La soglia aerobica ed anaerobica

Nella valutazione funzionale è fatta una differenza tra soglia aerobica e soglia anaerobica. Tra queste due valori si trova una zona di passaggio aerobica-anaerobica, una zona molto complessa di regolazione dell’organismo, e dove si hanno in genere - con un allenamento mirato – i miglioramenti più evidenti e sensibili della prestazione, rispetto a quelli assoluti. La soglia aerobica ( secondo Mader) è caratterizzata da un valore della concentrazione di lattato pari a 2 mmol/l, invece per quella anaerobica le 4 mmol/l (ma abbiamo già visto come sia possibile avere valori molto "soggettiviti"). I valori della zona di passaggio sono compresi tra le 2,5 e le 3,5 mmol/l. La soglia individuale è influenzata dagli enzimi del metabolismo aerobico, con il cambiamento della loro attività, indotto dall’allenamento, si modifica anche il livello della soglia del metabolismo aerobico-anaerobico a livello cellulare. Oltre questo, nei test all’ergometro, soprattutto a livelli sub massimali di carico, la formazione del lattato è influenzata dalla disponibilità di substrati (glicogeno, acidi grassi). Una cosa di cui tener conto nella valutazione nel valutare la misurazione. Quindi, è necessario da parte dell’atleta far precedere il test da almeno un giorno di recupero nel quale dovrà aumentare la quota di carboidrati nella sua alimentazione, per ottenere il massimo della sua riproducibilità. Come ho detto questi valori possono essere considerati solo come unità di misura, in altre parole come se ci pesassimo sempre sulla stessa bilancia e indipendentemente dell’esattezza della stessa, avremmo dei valori su cui fare riferimento. Lo stesso accade con il valore delle 3,4 o 5 mmol/l dovrebbero essere considerati come valori non di soglia, ma sui quali analizzare gli eventuali miglioramenti o peggioramenti prestativi venendo correlati con la potenza meccanica o dalla velocità espressa dall’atleta a quei valori.

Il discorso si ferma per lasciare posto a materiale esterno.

Lemma carried_out_move_is_logged_witness :
  moves (snd (make_move None 2 None white_about_to_mill))
  = [ {| mv_from := None; mv_to := Some 2; mv_remove := None;
         mv_player := white; mv_mill := true; mv_timers := None |} ]
  /\ current_player (snd (make_move None 2 None white_about_to_mill)) = white.
Proof.
  destruct (carried_out_move_is_logged white_about_to_mill
              (snd (make_move None 2 None white_about_to_mill))
              None 2 None true true true)
    as (_ & (removed & [-> | ->] & Hlog) & _ & Hwait);
    [vm_compute; reflexivity | | ];
    (split; [exact Hlog | by apply Hwait]).
Defined.

(** *** Points off the board *)

Lemma py_index_off {A : Type} (l : list A) (i : Z) :
  length l = 24%nat -> ~ py_valid i -> py_index l i = Raise IndexError.
Proof.
  intros Hlen Hi. unfold py_index, py_valid in *. rewrite Hlen.
  destruct (Z.leb_spec 0 i), (Z.ltb_spec i (Z.of_nat 24)); cbn; try lia;
    destruct (Z.leb_spec (- Z.of_nat 24) i), (Z.ltb_spec i 0); cbn; try lia; done.
Qed.

(** X8. In the placing phase a target that is no index of the board
    (below -24 or above 23) makes [make_move] raise [IndexError] before
    anything is changed. *)
Theorem placing_off_the_board_raises (g : game) (from_pos : option Z)
  (to_pos : Z) (remove_pos : option Z) :
  wf g -> phase g = placing -> ~ py_valid to_pos ->
  make_move from_pos to_pos remove_pos g = (Raise IndexError, g).
Proof.
  intros Hwf Hphase Hto.
  unfold make_move, move_piece, board_get, mbind, M_bind.
  rewrite gets_run, Hphase, lift_run.
  unfold getitem. by rewrite (py_index_off _ _ Hwf Hto).
Qed.

Lemma placing_off_the_board_raises_witness :
  make_move None 24 None white_about_to_mill
  = (Raise IndexError, white_about_to_mill).
Proof.
  apply placing_off_the_board_raises; [reflexivity | reflexivity |].
  unfold py_valid. lia.
Defined.

(** X9. After the placing phase a negative [from_pos] can pass the
    ownership test, since it addresses a point from the end of the
    board, but the table of neighbours has no negative key: with a free
    target and a mover who has not exactly three pieces the call raises
    [KeyError] and changes nothing. *)
Theorem negative_from_raises_key_error (g : game) (from_pos to_pos : Z)
  (remove_pos : option Z) :
  phase g <> placing ->
  from_pos < 0 ->
  getitem (board g) from_pos = Ok (Some (current_player g)) ->
  getitem (board g) to_pos = Ok None ->
  count_pieces (current_player g) (board g) <> 3 ->
  make_move (Some from_pos) to_pos remove_pos g = (Raise KeyError, g).
Proof.
  intros Hphase Hneg Hfrom Hto Hcount.
  assert (Hadj : adjacents from_pos = None) by (by destruct from_pos).
  assert (Hrel : relocate (Some from_pos) to_pos g = (Raise KeyError, g)).
  { unfold relocate, board_get_opt, board_get, adjacents_get, mbind, M_bind.
    rewrite gets_run, lift_run, Hfrom.
    rewrite bool_decide_false by (intros H; by apply H).
    rewrite lift_run, Hto. rewrite bool_decide_false by (intros H; by apply H).
    rewrite gets_run.
    destruct (Z.eqb_spec (count_pieces (current_player g) (board g)) 3); [done |].
    rewrite lift_run. cbn [default from_option id]. by rewrite Hadj. }
  unfold make_move, move_piece, mbind, M_bind. rewrite gets_run.
  destruct (phase g); [done | |]; by rewrite Hrel.
Qed.

Lemma negative_from_raises_key_error_witness :
  make_move (Some (-4)) 19 None four_each = (Raise KeyError, four_each).
Proof.
  apply negative_from_raises_key_error;
    [discriminate | lia | reflexivity | reflexivity | vm_compute; discriminate].
Defined.

(** *** Phases and hands *)

Lemma advances_refl g : advances g g.
Proof. unfold advances. do 4 (split; [lia |]). intros _. lia. Qed.

Lemma advances_trans g1 g2 g3 :
  advances g1 g2 -> advances g2 g3 -> advances g1 g3.
Proof.
  unfold advances. intros (H1 & H2 & H3 & H4 & H5) (K1 & K2 & K3 & K4 & K5).
  do 4 (split; [lia |]).
  intros Hp. destruct (H5 Hp) as (? & ? & ?).
  assert (Hp2 : phase g2 <> placing)
    by (destruct (phase g1), (phase g2); cbn in *; try done; lia).
  destruct (K5 Hp2) as (? & ? & ?). lia.
Qed.

Ltac counters :=
  unfold advances, take_from_hand, with_phase, with_board, with_player,
    log_move in *; cbn;
  repeat match goal with
         | H : phase _ = _ |- _ => rewrite H
         | |- context [current_player ?g] => destruct (current_player g)
         end; cbn;
  repeat split; try lia; try done.

Lemma relocate_advances from_pos to_pos g :
  ensures (relocate from_pos to_pos) g (λ _ g', advances g g').
Proof.
  unfold relocate, board_get_opt, adjacents_get.
  apply step_gets. destruct from_pos as [i|];
    [| apply step_lift; [done | intros; apply advances_refl]].
  repeat step; try apply advances_refl; counters.
Qed.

La soglia anaerobica reale

Quanto alla individuazione della soglia anaerobica reale va detto subito che i test non forniscono all’allenatore garanzie totali per poter applicare un metodo rispetto ad un altro. Il metodo più idoneo a nostro avviso è quello del test di durata a potenza stazionaria, ma è di difficile esecuzione; gli atleti si prestano mal volentieri ad eseguirlo. Personalmente agli atleti di élite faccio eseguire il test di durata su strada, che risulta essere meglio tollerato fisicamente e soprattutto psicologicamente, applicando ad esso protocolli più brevi, sia in pianura sia in salita, che garantiscono l’equilibrio. Per eseguirlo è necessario un misuratore di potenza montato sulla propria bicicletta ( Power meter), è possibile eseguirlo anche con il semplice monitoraggio della frequenza cardiaca, ma ho riscontrato che questo metodo non offre le medesime garanzie di precisione. In quanto la soglia reale ha dei riscontri mutevoli, non solo da un giorno all’altro ma anche nel corso di una seduta d’allenamento, quindi questo parametro di riferimento va interpretato e applicato con una certa flessibilità. La potenza invece può essere influenzata principalmente dalla temperatura e in secondo luogo dall’umidità e dalla pressione barometrica, ma non tanto da modificare in modo sostanziale i riscontri valutativi.